Thursday, January 29, 2009
Elsewhere in the Lowlands
Meanwhile, around the globe again, my piece on the upcoming New York Sephardic Film Festival is here. Some interesting films on display, including several that I just didn't have time to see.
Chantal Akerman Looks Back
One of the mixed blessings of being a working journalist is that you almost never can use all the good stuff you get in an interview. Unless you have unlimited space, something interesting is always going to end up on the cutting room floor. One of the joys of blogging is that you, heh, heh, have unlimited space.
When I interviewed Chantal Akerman a few weeks ago for Jewish Week, we spoke at length about Jeanne Dielman but, given my mandate from the newspaper, some of the best stuff about the film itself couldn't be squeezed into the article.
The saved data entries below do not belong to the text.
(* ===== verification/Bootstrap.v ===== *)
(** * The debug bootstrap (src/index.js 225-297)

    With [debugMode] on (line 16, always), loading the module runs a
    script: it creates a client with [{ env: 'test' }], loads the MongoDB
    model [NaitonClient] (lines 231-233), calls [authenticate()] and, when
    the login promise is fulfilled, runs an [async.waterfall] of two
    tasks:

    - the first logs ['Waterfall start'] and calls
      [newClient.clientmanager.getcountrylist(success, error)], whose
      success continuation logs ['Get country list'] and calls the
      waterfall callback as [cb(result)];
    - the second logs its first argument, builds a [NaitonClient] document
      from a fixed literal and calls [newClient.clientmanager.addclient],
      whose continuations log and call [cb()];
    - the final callback logs ['Last action... done here.'].

    [async.waterfall] treats the first argument of its callback as an
    error: [cb(result)] with a truthy [result] goes straight to the final
    callback, and a falsy one calls the second task with no result, so
    that its parameters are [countrylist = next] and [cb = undefined].

    The script is a state machine ([boot_step]) over the phase it is in
    and the [world] of [Session]: a phase waits for one promise, and a
    step either runs the handler of a settled promise or lets the HTTP
    library answer a pending request.  The capability operations
    [getcountrylist] and [addclient] live in ./components/clientmanager,
    which is not in the repository: [ClientmanagerApi] gives their
    request (path and body) and they are modelled as a guarded capability
    call ([Invoker.guarded_request]) whose promise settles the
    continuations.  Mongoose is the [Persistence] interface.  [new Date()]
    is an empty object: the date is not modelled. *)

From Stdlib Require Import Wellfounded Wf_nat.
From S2P Require Import Prelude JsValue Promise Options World Envelope Registry Transport Invoker Session.
Import Options.

(** ** What the script needs from outside the repository *)

Class ClientmanagerApi : Type := {
  (** The prefix the capability gives [verifyAPIUsage]. *)
  cm_prefix : string;
  (** The action path and the envelope of [getcountrylist]. *)
  getcountrylist_request : string * string;
  (** The action path and the envelope of [addclient(client)]. *)
  addclient_request : jsval -> string * string
}.

Class Persistence : Type := {
  (** Lines 231-233: [mongoose.model('NaitonClient')] after the two
      [require]s, or the error one of them throws. *)
  naiton_model : outcome jsval jsval;
  (** [new NaitonClient(fields)] for the model's value. *)
  new_document : jsval -> jsval -> outcome jsval jsval
}.

(** ** The script's data *)

(** [{ env: 'test' }] (lines 227-229). *)
Definition boot_options : overrides :=
  mk_overrides None None None None None (Some "test") None None None None None None None None None.

(** The literal given to [new NaitonClient] (lines 254-278). *)
Definition naiton_client_fields : jsval :=
  JObj [("clientid", JNum 0); ("firstname", JStr "Gerhard Richard"); ("infix", JStr "");
        ("lastname", JStr "Edens"); ("gender", JBool true); ("dateofbirth", JObj []);
        ("phone", JStr "+31 (0)6 55 33 79 88"); ("email", JStr "richard+10@aanzee.nl");
        ("password", JStr "nmjKli8"); ("allownewsletter", JBool true); ("addressid", JNum 0);
        ("house", JStr "19"); ("houseadd", JStr ""); ("zipcode", JStr "2202MN");
        ("city", JStr "Noordwijk"); ("countryid", JNum 1); ("businessid", JNum 611);
        ("companyid", JNum 0); ("discountgroupid", JNum 0); ("paymentdays", JNum 0);
        ("creditline", JNum 0); ("emailblacklist", JBool true); ("returnvalue", JStr "")].

(** The functions the script passes around, by identity: the two
    continuations of each capability call and the waterfall's [next]. *)
Definition countries_success : jsval := JFun 101.
Definition countries_error : jsval := JFun 102.
Definition added_success : jsval := JFun 103.
Definition added_error : jsval := JFun 104.
Definition waterfall_next : jsval := JFun 105.

(** The phases of the script. *)
Inductive phase : Type :=
| Loading
| AwaitLogin (p : nat) (model : jsval)
| AwaitCountries (q : nat) (model : jsval)
| AwaitClientAdded (q : nat) (cb : jsval)
| Finished
| Idle
| Failed (e : jsval).

Section Script.
Context {P : Parsers} {L : ModuleLoader} {C : ClientmanagerApi} {D : Persistence}.

(** Lines 226-235 up to the call of [then]: the promise of the login and
    the model. *)
Definition bootstrap : JS (nat * jsval) :=
  createClient boot_options;;
  model ← st_lift naiton_model;
  p ← authenticate;
  mret (p, model).

(** [newClient.clientmanager.<meth>(...)]: a [TypeError] when the
    capability did not load. *)
Definition clientmanager_call (meth : string) (req : string * string) (res rej : jsval) : JS (option nat) :=
  w ← st_get;
  match c_caps (w_client w) !! "clientmanager" with
  | None => st_throw (type_error ("Cannot read properties of undefined (reading '" +:+ meth +:+ "')"))
  | Some _ => guarded_request cm_prefix res rej req.1 req.2
  end.

(** The fulfilment handler of the login (line 235) and the first task
    (lines 240-249). *)
Definition waterfall_start : JS (option nat) :=
  console_log "Waterfall start";;
  clientmanager_call "getcountrylist" getcountrylist_request countries_success countries_error.

(** The final callback (lines 289-291). *)
Definition final_callback : JS unit := console_log "Last action... done here.".

(** [cb()] in the continuations of [addclient]: the waterfall's callback
    after the last task runs the final callback; anything that is not a
    function throws. *)
Definition call_cb (cb : jsval) : JS unit :=
  match cb with
  | JFun _ => final_callback
  | _ => st_throw (type_error "cb is not a function")
  end.

(** The second task (lines 250-287), called with its two parameters. *)
Definition second_task (model countrylist cb : jsval) : JS (option nat) :=
  console_log (to_str countrylist);;
  client ← st_lift (new_document model naiton_client_fields);
  clientmanager_call "addclient" (addclient_request client) added_success added_error.

(** The success continuation of [getcountrylist] (lines 242-245) and the
    waterfall's callback it calls: a truthy [result] is an error for
    [async], which runs the final callback; a falsy one starts the second
    task with no result, so [countrylist] is [next] and [cb] undefined. *)
Definition countries_received (model result : jsval) : JS (option nat) :=
  console_log "Get country list";;
  if truthy result then (final_callback;; mret None)
  else second_task model waterfall_next JUndefined.

(** The error continuation of [getcountrylist] (lines 245-248); the
    [cb(null)] is commented out, so the waterfall goes no further. *)
Definition countries_failed (error : jsval) : JS unit := console_log (to_str error).

(** The continuations of [addclient] (lines 280-286). *)
Definition client_added (cb result : jsval) : JS unit := console_log (to_str result);; call_cb cb.
Definition client_add_failed (cb error : jsval) : JS unit := console_log (to_str error);; call_cb cb.

(** The rejection handler of the login (lines 294-296). *)
Definition login_failed (error : jsval) : JS unit := console_log (to_str error).

(** Running a handler: an exception it throws rejects the promise [then]
    returned, which nobody handles; the script stops there. *)
Definition react {A} (m : JS A) (k : A -> phase) (w : world) : phase * world :=
  match run m w with
  | (Normal a, w') => (k a, w')
  | (Thrown e, w') => (Failed e, w')
  end.

(** The module load: an exception there is uncaught and ends the
    process. *)
Definition load (w : world) : phase * world :=
  match run bootstrap w with
  | (Normal (p, model), w') => (AwaitLogin p model, w')
  | (Thrown e, w') => (Failed e, w_crash w')
  end.

Definition after_countries (o : option nat) : phase :=
  match o with
  | None => Finished
  | Some q => AwaitClientAdded q JUndefined
  end.

Definition after_login (model : jsval) (o : option nat) : phase :=
  match o with
  | Some q => AwaitCountries q model
  | None => Idle
  end.

(** One step of the script or of the HTTP library. *)
Inductive boot_step : phase * world -> phase * world -> Prop :=
| BootLoad w :
    w_alive w = true -> boot_step (Loading, w) (load w)
| BootDeliver ph w i rq r :
    w_alive w = true -> w_inflight w !! i = Some rq -> boot_step (ph, w) (ph, deliver i r w)
| BootLoggedIn p model v w :
    w_alive w = true -> w_promises w !! p = Some (Fulfilled v) ->
    boot_step (AwaitLogin p model, w) (react waterfall_start (after_login model) w)
| BootLoginFailed p model e w :
    w_alive w = true -> w_promises w !! p = Some (Rejected e) ->
    boot_step (AwaitLogin p model, w) (Idle, snd (run (login_failed e) w))
| BootCountries q model v w :
    w_alive w = true -> w_promises w !! q = Some (Fulfilled v) ->
    boot_step (AwaitCountries q model, w) (react (countries_received model v) after_countries w)
| BootCountriesFailed q model e w :
    w_alive w = true -> w_promises w !! q = Some (Rejected e) ->
    boot_step (AwaitCountries q model, w) (Idle, snd (run (countries_failed e) w))
| BootClientAdded q cb v w :
    w_alive w = true -> w_promises w !! q = Some (Fulfilled v) ->
    boot_step (AwaitClientAdded q cb, w) (react (client_added cb v) (fun _ => Finished) w)
| BootClientAddFailed q cb e w :
    w_alive w = true -> w_promises w !! q = Some (Rejected e) ->
    boot_step (AwaitClientAdded q cb, w) (react (client_add_failed cb e) (fun _ => Finished) w).
End Script.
Happily, Cine-Journal provides me with another place to offer readers this material. Indeed, it's one of the reasons I blog at all. (That, and the huge amounts of glory, money, adulation, sexual favors and, oh yeah, more unpaid work.)
As she was quick to point out to me, when Akerman made Jeanne Dielman, she was only 25 and had no idea of the impact the film would have beyond her own circle of friends and colleagues.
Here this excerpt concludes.